Guanidino compound levels in brain-regions of non-dialyzed uremic patientsGuanidino compound levels in brain-regions of non-dialyzed uremic patients
Faculty of Pharmaceutical, Biomedical and Veterinary Sciences . Biomedical Sciences
Neurochemistry and behaviour
Department of Biomedical Sciences
Neurochemistry international. - Oxford
27(1995):3, p. 227-237
Guanidino compounds have been suggested to contribute to the complex neurological complications associated with uremia. Several of them have previously been reported to accumulate in physiological fluids of renal insufficient subjects. We report on guanidino compound levels in 28 brain regions in control and uremic brains. In all brain regions studied, in controls as well as in uremic patients, concentrations of alpha-keto-delta-guanidinovaleric acid, alpha-N-acetylarginine and beta-guanidinopropionic acid remained below detection limits. Creatine, guanidinoacetic acid, argininic acid, gamma-guanidinobutyric acid, arginine and homoarginine were not increased in uremic patients. Argininic acid and homoarginine were detectable in some brain regions only. Creatine concentrations varied from 2500 +/- 2100 nmol/g tissue in hypophysis to 10500 +/- 1200 nmol/g tissue in cerebellar cortex.
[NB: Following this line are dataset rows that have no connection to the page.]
(* ===== verification/_CoqProject ===== *)
-Q . S2P
Prelude.v
PyFloat.v
PyVal.v
PyEnv.v
Gate.v
Health.v
RiskManager.v
StageGuard.v
Allocation.v
RateLimit.v
OrderStore.v
Recovery.v
BrokerRules.v
Failover.v
BrokerMonitor.v
OrderRouter.v
FillShadow.v
OrderLifecycle.v
Sizing.v
Sprt.v
Scheduler.v
EventBus.v
Calendar.v
Spread.v
Cost.v
DataQuality.v
DataService.v
Workers.v
Backfill.v
DataFetch.v
ShadowGateway.v
Emergency.v
Snapshot.v
Workflow.v
HealthStore.v
TimeSync.v
ExecutionModel.v
Resync.v
LiquidityMonitor.v
Stress.v
Bridge.v
Portfolio.v
Alpha.v
Strategy.v
SessionBreakout.v
RoundNumber.v
Manifest.v
Registry.v
Certification.v
Profile.v
Session.v
Config.v
PaperPoc.v
Ideas.v
Evaluation.v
Even more pronounced regional differences were found for gamma-guanidinobutyric acid with the lowest concentration in the caudate nucleus (0.6 +/- 0.3 nmol/g tissue) and highest in substantia nigra, pallidum and cerebellar dentate nucleus (8.3 +/- 2.8 nmol/g tissue). The guanidinosuccinic acid levels were below detection limit in controls in the majority of brain regions. Taking into account the detection limit of guanidinosuccinic acid for a certain amount of tissue applied to the analytical system, important increases (approx. up to > 100 fold) were observed in all brain regions of uremic patients. Accumulation of guanidinosuccinic acid increased with increasing degree of renal failure with levels up to 65 nmol/g tissue in the hypophysis. Creatinine concentrations were also found to be increased in uremic brain regions but increases seemed to be less strictly related to serum urea levels. Guanidine and methylguanidine were found only occasionally in brain regions of controls while respectively 100- and 30-fold increases were found in brain regions of uremic subjects. Levels of guanidinosuccinic acid and creatinine in uremic brain were comparable to those previously observed in brain of experimental animals displaying convulsions following intraperitoneal injection of the respective compounds. Our findings further establish guanidino compounds as probable uremic toxins contributing to the neurological complications in uremia.